Lemma list_without_none l a : a ∉ l -> list_without l a = None.
Proof.
  intros Ha. unfold list_without. destruct (list_find _ l) as [[i y]|] eqn:E; [|done].
  apply list_find_Some in E as (Ei & -> & _). by destruct Ha; eapply list_elem_of_lookup_2.
Qed.

(** ** The invariant *)

(** The command layer with the state of the server and of each client apart: [Sinv n] and
    [Cinv n] hold as long as [n] more requests can be run. *)
Class SharedExecutor {St : Type} (processCommand : St -> prezClient -> cres (St * prezClient * Z))
    (Sinv : nat -> St -> Prop) (Cinv : nat -> prezClient -> Prop) : Prop := {
  sx_total :: TotalExecutor processCommand (λ n s c, Sinv n s /\ Cinv n c);
  sx_fewer n s : Sinv (S n) s -> Sinv n s;
  sx_client_fewer n c : Cinv (S n) c -> Cinv n c;
  sx_new n s fd flags : Sinv n s -> 0 < fd -> Z.land flags (Z.lor PREZ_BLOCKED PREZ_CLOSE_AFTER_REPLY) = 0 -> Cinv n (new_client fd flags);
  sx_sent n c o : Cinv n c -> out_ok o -> sumZ weight (reply o) <= sumZ weight (reply (out c)) -> Cinv n (set_out c o);
}.

(** The flags [createClient] finds in the block: none that the server looks at. *)
Definition calm_flags (f : Z) : Prop := Z.land f (Z.lor (Z.lor PREZ_BLOCKED PREZ_CLOSE_AFTER_REPLY) PREZ_CLOSE_ASAP) = 0.

(** What the kernel and the allocator promise: a connection gets a descriptor that is not in
    use, and not 0; a block is not one in use, and its old content does not matter. *)
Class KernelOk (K : Type) `{!Kernel K} (listening : gmap Z Z) : Prop := {
  kl_accept (k : K) used lfd fd k' : k_accept k used lfd = (Some fd, k') -> 0 < fd /\ fd ∉ used /\ listening !! fd = None;
  kl_malloc (k : K) used a junk k' : k_malloc k used = ((a, junk), k') -> a ∉ used /\ calm_flags junk;
}.

(** The most requests one read can complete. *)
Definition turn : nat := Z.to_nat (client_max_querybuf_len + PREZ_IOBUF_LEN).

Section Invariant.
Context (oe : oenv) (Hoe : oenv_ok oe).
Context {St K : Type} `{!Kernel K} (listening : gmap Z Z) `{!KernelOk K listening}.
Context (Hlisten : forall fd p, listening !! fd = Some p -> p = p_acceptTcpHandler \/ p = p_acceptUnixHandler).
Context (processCommand : St -> prezClient -> cres (St * prezClient * Z)).
Context (Sinv : nat -> St -> Prop) (Cinv : nat -> prezClient -> Prop) `{!SharedExecutor processCommand Sinv Cinv}.
Context (maxclients : Z).
Implicit Types (s : connections St K) (el : aeEventLoop).

(** A client that [n] more reads can be done for. *)
Definition live (n : nat) (c : prezClient) : Prop :=
  qlen c <= client_max_querybuf_len
  /\ (bulklen (inp c) = -1 /\ closing c /\ has_flag c PREZ_BLOCKED = false /\ out_ok (out c)
      \/ Cinv (n * turn) c /\ parsing c /\ (closing c -> bulklen (inp c) = -1)
          /\ (bulklen (inp c) <> -1 -> qlen c < bulklen (inp c) + 2)).

(** The slot of the descriptor of the client [c] at [a]. *)
Definition registered (el : aeEventLoop) (a : Z) (c : prezClient) : Prop :=
  0 < fd c < setsize el /\
  exists w, events el !! Z.to_nat (fd c) =
      Some (mkFE (if writable (out c) then Z.lor AE_READABLE AE_WRITABLE else AE_READABLE) p_readQueryFromClient w a)
    /\ (writable (out c) = true -> w = p_sendReplyToClient).

(** A used slot belongs to a socket that listens or to a client. *)
Definition accounted s (i : nat) (fe : aeFileEvent) : Prop :=
  mask fe <> AE_NONE ->
  (exists p, listening !! Z.of_nat i = Some p /\ mask fe = AE_READABLE /\ rfileProc fe = p)
  \/ (exists a c, blocks s !! a = Some c /\ fd c = Z.of_nat i).
(** What a signal line fixes, by its groups. *)
Lemma parse_signal_declared (sm : rematch) (s : Signal.t) (s0 rest : string) :
  rmatch (items sig_pattern) s0 EmptyString [] = Some (m_groups sm, rest) ->
  parse_signal sm = Ok s -> sig_declared s.
Proof.
  intros E H. destruct (sig_pattern_groups sm s0 rest E) as (G1 & G2 & G3 & G4 & G5 & G10).
  unfold parse_signal in H.
  apply bind_Ok in H. destruct H as (start_bit & H2 & H).
  apply bind_Ok in H. destruct H as (length & H3 & H).
  apply bind_Ok in H. destruct H as (byte_order & H4 & H).
  apply py_int_Ok in H2. destruct H2 as [_ ->].
  apply py_int_Ok in H3. destruct H3 as [_ ->].
  apply py_int_Ok in H4. destruct H4 as [_ ->].
  destruct (py_float (group sm 6)); [|discriminate].
  destruct (py_float (group sm 7)); [|discriminate].
  destruct (py_float (group sm 8)); [|discriminate].
  destruct (py_float (group sm 9)); [|discriminate].
  cbn [bind] in H. injection H as <-. unfold sig_declared.
  cbn [Signal.name Signal.start_bit Signal.length Signal.byte_order Signal.value_type
       Signal.unit Signal.receivers].
  split; [exact G1|]. split; [apply digit_text_nonneg; exact G2|].
  split; [apply digit_text_nonneg; exact G3|].
  split; [destruct G4 as [-> | ->]; [left | right]; reflexivity|].
  split; [exact G5|]. split; [exact G10|].
  apply Forall_forall. intros r Hr. apply in_map_iff in Hr.
  destruct Hr as (x & <- & Hx). apply filter_In in Hx. destruct Hx as [_ Hx].
  unfold str_truthy in Hx. apply negb_true_iff in Hx. apply String.eqb_neq in Hx.
  exact Hx.
Qed.
(** ** getTclkReception *)

Lemma getTclkReception_run lock ev trigBit (w : World Dev) :
  0 <= trigBit <= 7 ->
  let cur := bus_word regTrigger ev (hw w) in
  getTclkReception lock ev trigBit w =
  (Ok (Z.testbit cur trigBit),
   mkWorld (after_read regTrigger ev (hw w))
           (log w ++ [OpRead regTrigger ev cur])).
Proof.
  intros HB cur. unfold getTclkReception.
  destruct (Z.gtb_spec trigBit 7); [lia|].
  unfold bind, ret, a32_get_element. run_read. fold cur.
  rewrite mask_pow2 by exact HB. rewrite land_pow2 by lia.
  destruct (Z.testbit cur trigBit); [|reflexivity].
  assert (Hnz : (2 ^ trigBit =? 0) = false).
  { apply Z.eqb_neq. apply Z.pow_nonzero; lia. }
  rewrite Hnz. reflexivity.
Qed.

(** [getTclkReception] refuses a trigger bit above 7 with a [logic_error]
    before any access.  For a bit from 0 to 7 its only access is one read
    of the trigger-map entry of the event, it writes nothing, and it
    returns whether that bit is set in the word read. *)
Theorem getTclkReception_spec (lock : LockType) (ev trigBit : Z)
    (w : World Dev) :
  (7 < trigBit ->
     getTclkReception lock ev trigBit w =
     (Throw (logic_error "illegal trigger bit value"), w)) /\
  (0 <= trigBit <= 7 ->
     getTclkReception lock ev trigBit w =
     (Ok (Z.testbit (bus_word regTrigger ev (hw w)) trigBit),
      mkWorld (after_read regTrigger ev (hw w))
              (log w ++ [OpRead regTrigger ev
                           (bus_word regTrigger ev (hw w))]))).
Proof.
  split.
  - intros HB. unfold getTclkReception.
    destruct (Z.gtb_spec trigBit 7); [reflexivity|lia].
  - intros HB. apply getTclkReception_run. exact HB.
Qed.

Lemma getTclkReception_trig trig lock ev B (w : World Dev) :
  trigger_is_ram trig -> 0 <= B <= 7 ->
  fst (getTclkReception lock ev B w) =
  Ok (Z.testbit (u16 (trig (hw w) ev)) B).
Proof.
  intros (Hrd & _ & _) HB. rewrite getTclkReception_run by exact HB.
  cbn [fst]. unfold bus_word. rewrite Hrd. reflexivity.
Qed.

Lemma u16_idem x : u16 (u16 x) = u16 x.
Proof. apply (wrap_idem 16). lia. Qed.

Lemma adjusted_bits (enable : bool) p B i :
  0 <= B -> 0 <= i ->
  Z.testbit
    (u16 (if enable then Z.lor (u16 p) (2 ^ B)
          else Z.land (u16 p) (Z.lnot (2 ^ B)))) i =
  if B =? i then enable && (i <? 16) else Z.testbit (u16 p) i.
Proof.
  intros HB Hi. destruct enable; bit_rewrite;
    destruct (i <? 16), (Z.testbit p i), (B =? i); reflexivity.
Qed.

(** One call of [adjustTclkReception] with a bit [B] from 0 to 7, on a
    module whose trigger map is memory: it returns normally, bit [B] of
    entry [E] becomes [enable], the other bits of the entry keep the value
    they had in the 16-bit word read, and every other entry is as before. *)
Theorem adjustTclkReception_sets_one_bit
    (trig : Dev -> Z -> Z) (lock : LockType) (enable : bool) (E B : Z)
    (w : World Dev) :
  trigger_is_ram trig -> 0 <= B <= 7 ->
  fst (adjustTclkReception lock enable E B w) = Ok tt /\
  Z.testbit (trig (hw (snd (adjustTclkReception lock enable E B w))) E) B =
    enable /\
  (forall i, 0 <= i -> i <> B ->
     Z.testbit (trig (hw (snd (adjustTclkReception lock enable E B w))) E) i =
     Z.testbit (u16 (trig (hw w) E)) i) /\
  (forall e, e <> E ->
     trig (hw (snd (adjustTclkReception lock enable E B w))) e =
     trig (hw w) e).
Proof.
  intros Hram HB.
  split; [rewrite adjustTclkReception_run by lia; reflexivity|].
  split; [|split].
  - rewrite (adjustTclkReception_trig trig) by assumption.
    rewrite Z.eqb_refl, adjusted_bits, Z.eqb_refl by lia.
    destruct (Z.ltb_spec B 16); [apply andb_true_r|lia].
  - intros i Hi Hne.
    rewrite (adjustTclkReception_trig trig) by assumption.
    rewrite Z.eqb_refl, adjusted_bits by lia.
    destruct (Z.eqb_spec B i); [congruence|reflexivity].
  - intros e Hne.
    rewrite (adjustTclkReception_trig trig) by assumption.
    apply Z.eqb_neq in Hne. rewrite Hne. reflexivity.
Qed.

(** After [adjustTclkReception(enable, E, B)], [getTclkReception(E, B)]
    returns [enable], and for any other pair [(E', B')] it returns what it
    returned before the call (bits from 0 to 7, trigger map as memory). *)
Theorem getTclkReception_after_adjust
    (trig : Dev -> Z -> Z) (lock : LockType) (enable : bool)
    (E B E' B' : Z) (w : World Dev) :
  trigger_is_ram trig -> 0 <= B <= 7 -> 0 <= B' <= 7 ->
  fst (getTclkReception lock E B
         (snd (adjustTclkReception lock enable E B w))) = Ok enable /\
  (E' <> E \/ B' <> B ->
   fst (getTclkReception lock E' B'
          (snd (adjustTclkReception lock enable E B w))) =
   fst (getTclkReception lock E' B' w)).
Proof.
  intros Hram HB HB'. split.
  - rewrite (getTclkReception_trig trig) by assumption.
    rewrite (adjustTclkReception_trig trig) by assumption.
    rewrite Z.eqb_refl. f_equal.
    rewrite u16_idem, adjusted_bits, Z.eqb_refl by lia.
    destruct (Z.ltb_spec B 16); [apply andb_true_r|lia].
  - intros Hother.
    rewrite !(getTclkReception_trig trig) by assumption.
    rewrite (adjustTclkReception_trig trig) by assumption.
    f_equal. destruct (Z.eqb_spec E' E) as [Heq|Hne]; [|reflexivity].
    subst E'. destruct Hother as [Hc|Hb]; [congruence|].
    rewrite u16_idem, adjusted_bits by lia.
    destruct (Z.eqb_spec B B'); [congruence|reflexivity].
Qed.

- TASK OBJECTIVE
Using the data above, reproduce exactly the lines between those holding "(exists p, listening" and "destruct (py_float (group sm 6));", inclusive, and no others.

- SOLUTION BELOW
  (exists p, listening !! Z.of_nat i = Some p /\ mask fe = AE_READABLE /\ rfileProc fe = p)
  \/ (exists a c, blocks s !! a = Some c /\ fd c = Z.of_nat i).
(** What a signal line fixes, by its groups. *)
Lemma parse_signal_declared (sm : rematch) (s : Signal.t) (s0 rest : string) :
  rmatch (items sig_pattern) s0 EmptyString [] = Some (m_groups sm, rest) ->
  parse_signal sm = Ok s -> sig_declared s.
Proof.
  intros E H. destruct (sig_pattern_groups sm s0 rest E) as (G1 & G2 & G3 & G4 & G5 & G10).
  unfold parse_signal in H.
  apply bind_Ok in H. destruct H as (start_bit & H2 & H).
  apply bind_Ok in H. destruct H as (length & H3 & H).
  apply bind_Ok in H. destruct H as (byte_order & H4 & H).
  apply py_int_Ok in H2. destruct H2 as [_ ->].
  apply py_int_Ok in H3. destruct H3 as [_ ->].
  apply py_int_Ok in H4. destruct H4 as [_ ->].
  destruct (py_float (group sm 6)); [|discriminate].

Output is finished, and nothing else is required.